Records to process:
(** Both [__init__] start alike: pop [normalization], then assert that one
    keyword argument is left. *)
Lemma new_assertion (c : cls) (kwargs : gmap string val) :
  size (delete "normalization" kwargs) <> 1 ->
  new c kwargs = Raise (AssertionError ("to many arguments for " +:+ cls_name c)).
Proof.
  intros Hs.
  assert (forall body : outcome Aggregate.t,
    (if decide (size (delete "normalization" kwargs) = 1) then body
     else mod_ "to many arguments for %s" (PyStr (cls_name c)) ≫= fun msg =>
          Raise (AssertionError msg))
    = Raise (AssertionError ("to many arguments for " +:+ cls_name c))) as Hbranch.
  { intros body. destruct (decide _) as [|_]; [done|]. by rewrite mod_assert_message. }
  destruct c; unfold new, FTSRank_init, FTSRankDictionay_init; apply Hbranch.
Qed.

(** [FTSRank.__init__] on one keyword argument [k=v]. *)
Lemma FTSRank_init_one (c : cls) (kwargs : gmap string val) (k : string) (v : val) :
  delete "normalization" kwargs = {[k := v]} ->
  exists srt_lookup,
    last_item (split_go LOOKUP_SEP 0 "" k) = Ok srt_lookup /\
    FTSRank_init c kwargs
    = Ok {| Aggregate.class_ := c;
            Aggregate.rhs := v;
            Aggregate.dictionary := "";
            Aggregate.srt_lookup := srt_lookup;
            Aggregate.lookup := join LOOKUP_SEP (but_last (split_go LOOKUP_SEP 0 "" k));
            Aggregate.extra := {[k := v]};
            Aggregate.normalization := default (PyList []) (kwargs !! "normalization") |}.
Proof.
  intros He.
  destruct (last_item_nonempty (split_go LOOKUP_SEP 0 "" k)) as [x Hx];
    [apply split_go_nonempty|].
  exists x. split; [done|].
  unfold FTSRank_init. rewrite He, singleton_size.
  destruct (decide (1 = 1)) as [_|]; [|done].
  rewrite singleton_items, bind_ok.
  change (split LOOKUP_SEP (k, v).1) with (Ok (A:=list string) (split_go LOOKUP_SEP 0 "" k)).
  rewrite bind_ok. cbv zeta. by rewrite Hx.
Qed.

* * *

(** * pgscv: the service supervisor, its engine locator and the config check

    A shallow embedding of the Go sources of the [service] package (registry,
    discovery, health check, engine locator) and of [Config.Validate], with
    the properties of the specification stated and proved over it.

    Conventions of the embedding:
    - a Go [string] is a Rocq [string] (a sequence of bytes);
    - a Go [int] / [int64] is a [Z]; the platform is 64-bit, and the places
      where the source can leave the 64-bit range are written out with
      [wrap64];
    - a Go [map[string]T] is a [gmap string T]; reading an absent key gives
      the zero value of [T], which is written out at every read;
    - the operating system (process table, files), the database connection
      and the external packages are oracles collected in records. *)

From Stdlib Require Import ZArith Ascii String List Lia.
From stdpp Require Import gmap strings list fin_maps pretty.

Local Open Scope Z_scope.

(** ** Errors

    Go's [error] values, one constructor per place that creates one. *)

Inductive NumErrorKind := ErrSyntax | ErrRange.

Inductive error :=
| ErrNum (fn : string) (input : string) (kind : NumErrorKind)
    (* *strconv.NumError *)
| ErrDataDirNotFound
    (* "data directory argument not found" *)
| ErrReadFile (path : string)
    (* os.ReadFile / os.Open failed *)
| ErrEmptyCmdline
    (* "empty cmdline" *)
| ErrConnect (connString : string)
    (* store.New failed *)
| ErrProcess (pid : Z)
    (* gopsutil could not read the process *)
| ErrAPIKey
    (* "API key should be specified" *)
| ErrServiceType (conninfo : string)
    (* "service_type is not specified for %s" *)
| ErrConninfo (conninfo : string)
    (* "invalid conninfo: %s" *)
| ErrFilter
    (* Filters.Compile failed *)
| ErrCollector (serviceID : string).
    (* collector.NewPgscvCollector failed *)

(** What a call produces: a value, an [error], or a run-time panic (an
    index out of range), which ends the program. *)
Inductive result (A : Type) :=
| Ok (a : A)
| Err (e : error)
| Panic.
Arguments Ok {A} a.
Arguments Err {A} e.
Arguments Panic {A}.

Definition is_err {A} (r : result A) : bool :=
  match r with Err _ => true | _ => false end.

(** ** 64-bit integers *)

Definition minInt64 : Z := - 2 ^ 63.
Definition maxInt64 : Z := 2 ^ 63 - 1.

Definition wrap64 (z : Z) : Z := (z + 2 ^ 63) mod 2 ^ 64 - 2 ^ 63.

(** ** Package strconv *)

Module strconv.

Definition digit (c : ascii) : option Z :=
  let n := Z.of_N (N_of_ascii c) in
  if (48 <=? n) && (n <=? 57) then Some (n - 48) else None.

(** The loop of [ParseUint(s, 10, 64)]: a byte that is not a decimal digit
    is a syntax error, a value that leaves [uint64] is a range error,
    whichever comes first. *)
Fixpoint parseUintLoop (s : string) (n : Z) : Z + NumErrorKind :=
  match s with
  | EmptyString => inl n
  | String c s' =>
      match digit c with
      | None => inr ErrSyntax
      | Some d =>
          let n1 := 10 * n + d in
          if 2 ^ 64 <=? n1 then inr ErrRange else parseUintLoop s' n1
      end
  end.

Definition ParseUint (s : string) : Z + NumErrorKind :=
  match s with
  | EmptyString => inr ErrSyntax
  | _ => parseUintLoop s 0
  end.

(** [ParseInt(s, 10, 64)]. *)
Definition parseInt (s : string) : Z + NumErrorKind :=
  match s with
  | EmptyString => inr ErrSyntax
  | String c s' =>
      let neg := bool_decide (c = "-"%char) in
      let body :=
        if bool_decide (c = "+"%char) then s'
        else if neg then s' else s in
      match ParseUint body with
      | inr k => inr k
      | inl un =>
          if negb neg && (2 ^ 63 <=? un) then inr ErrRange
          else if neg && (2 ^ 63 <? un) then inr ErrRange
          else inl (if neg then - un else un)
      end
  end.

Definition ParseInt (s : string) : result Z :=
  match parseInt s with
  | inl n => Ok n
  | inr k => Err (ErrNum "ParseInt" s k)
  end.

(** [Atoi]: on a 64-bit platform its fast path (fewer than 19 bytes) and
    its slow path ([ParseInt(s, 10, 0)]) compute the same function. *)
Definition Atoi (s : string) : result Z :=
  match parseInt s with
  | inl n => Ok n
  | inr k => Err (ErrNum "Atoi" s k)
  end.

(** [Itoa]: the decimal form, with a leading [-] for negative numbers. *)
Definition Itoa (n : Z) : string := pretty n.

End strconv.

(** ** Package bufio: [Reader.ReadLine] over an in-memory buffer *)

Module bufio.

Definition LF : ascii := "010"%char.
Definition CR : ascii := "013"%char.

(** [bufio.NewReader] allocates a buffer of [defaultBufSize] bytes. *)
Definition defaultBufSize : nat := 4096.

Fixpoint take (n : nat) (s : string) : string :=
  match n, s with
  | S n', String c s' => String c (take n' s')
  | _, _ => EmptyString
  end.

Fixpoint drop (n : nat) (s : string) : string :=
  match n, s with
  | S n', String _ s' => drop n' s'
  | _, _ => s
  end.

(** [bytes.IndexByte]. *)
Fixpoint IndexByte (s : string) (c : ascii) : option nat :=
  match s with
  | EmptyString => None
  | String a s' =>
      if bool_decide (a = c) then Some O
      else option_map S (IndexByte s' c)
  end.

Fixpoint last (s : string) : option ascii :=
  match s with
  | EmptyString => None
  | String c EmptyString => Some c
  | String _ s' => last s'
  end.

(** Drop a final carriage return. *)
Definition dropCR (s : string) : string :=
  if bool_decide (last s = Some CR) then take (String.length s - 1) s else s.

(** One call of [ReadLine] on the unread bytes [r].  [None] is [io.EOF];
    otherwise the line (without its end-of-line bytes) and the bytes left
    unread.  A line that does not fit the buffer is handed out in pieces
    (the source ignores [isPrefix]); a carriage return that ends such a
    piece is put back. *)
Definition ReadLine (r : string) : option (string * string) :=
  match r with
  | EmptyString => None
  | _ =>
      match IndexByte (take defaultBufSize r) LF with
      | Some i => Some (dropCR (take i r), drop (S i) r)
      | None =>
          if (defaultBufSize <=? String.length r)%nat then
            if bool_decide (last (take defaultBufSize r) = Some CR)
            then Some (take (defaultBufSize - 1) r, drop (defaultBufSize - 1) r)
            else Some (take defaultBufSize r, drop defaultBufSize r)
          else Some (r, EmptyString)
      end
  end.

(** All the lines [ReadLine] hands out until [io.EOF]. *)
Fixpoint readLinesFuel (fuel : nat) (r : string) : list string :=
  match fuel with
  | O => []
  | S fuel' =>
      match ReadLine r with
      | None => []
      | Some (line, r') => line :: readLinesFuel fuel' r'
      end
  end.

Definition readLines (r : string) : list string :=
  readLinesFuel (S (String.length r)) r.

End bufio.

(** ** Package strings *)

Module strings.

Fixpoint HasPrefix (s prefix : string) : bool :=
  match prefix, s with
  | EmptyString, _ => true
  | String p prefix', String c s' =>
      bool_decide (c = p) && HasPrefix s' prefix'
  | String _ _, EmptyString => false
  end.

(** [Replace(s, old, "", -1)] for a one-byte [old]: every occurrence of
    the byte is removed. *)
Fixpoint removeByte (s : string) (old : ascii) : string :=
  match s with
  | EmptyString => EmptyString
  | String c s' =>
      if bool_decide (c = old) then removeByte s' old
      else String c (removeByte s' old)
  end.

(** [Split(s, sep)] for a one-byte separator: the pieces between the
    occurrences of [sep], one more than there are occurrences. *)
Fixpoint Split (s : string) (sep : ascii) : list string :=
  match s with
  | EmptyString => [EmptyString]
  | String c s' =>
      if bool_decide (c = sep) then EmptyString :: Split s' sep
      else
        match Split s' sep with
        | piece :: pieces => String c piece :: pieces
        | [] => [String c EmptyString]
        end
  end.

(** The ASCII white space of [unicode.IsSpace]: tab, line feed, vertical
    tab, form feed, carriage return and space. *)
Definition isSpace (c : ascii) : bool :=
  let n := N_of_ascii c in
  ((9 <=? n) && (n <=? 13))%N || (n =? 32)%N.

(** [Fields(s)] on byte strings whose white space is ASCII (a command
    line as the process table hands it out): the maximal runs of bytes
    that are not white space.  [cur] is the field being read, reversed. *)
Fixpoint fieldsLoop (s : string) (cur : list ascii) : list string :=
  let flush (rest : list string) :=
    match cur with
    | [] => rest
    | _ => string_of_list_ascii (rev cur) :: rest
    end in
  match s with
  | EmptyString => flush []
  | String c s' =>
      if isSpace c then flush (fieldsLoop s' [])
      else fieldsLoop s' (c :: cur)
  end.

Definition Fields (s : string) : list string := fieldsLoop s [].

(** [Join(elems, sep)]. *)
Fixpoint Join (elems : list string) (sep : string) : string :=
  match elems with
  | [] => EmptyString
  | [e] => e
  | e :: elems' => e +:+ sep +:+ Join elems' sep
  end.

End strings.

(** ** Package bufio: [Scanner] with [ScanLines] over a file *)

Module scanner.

Task details:
Your answer should hold every line of the entries that contains the string "specified".

Task output:
    (* "API key should be specified" *)
    (* "service_type is not specified for %s" *)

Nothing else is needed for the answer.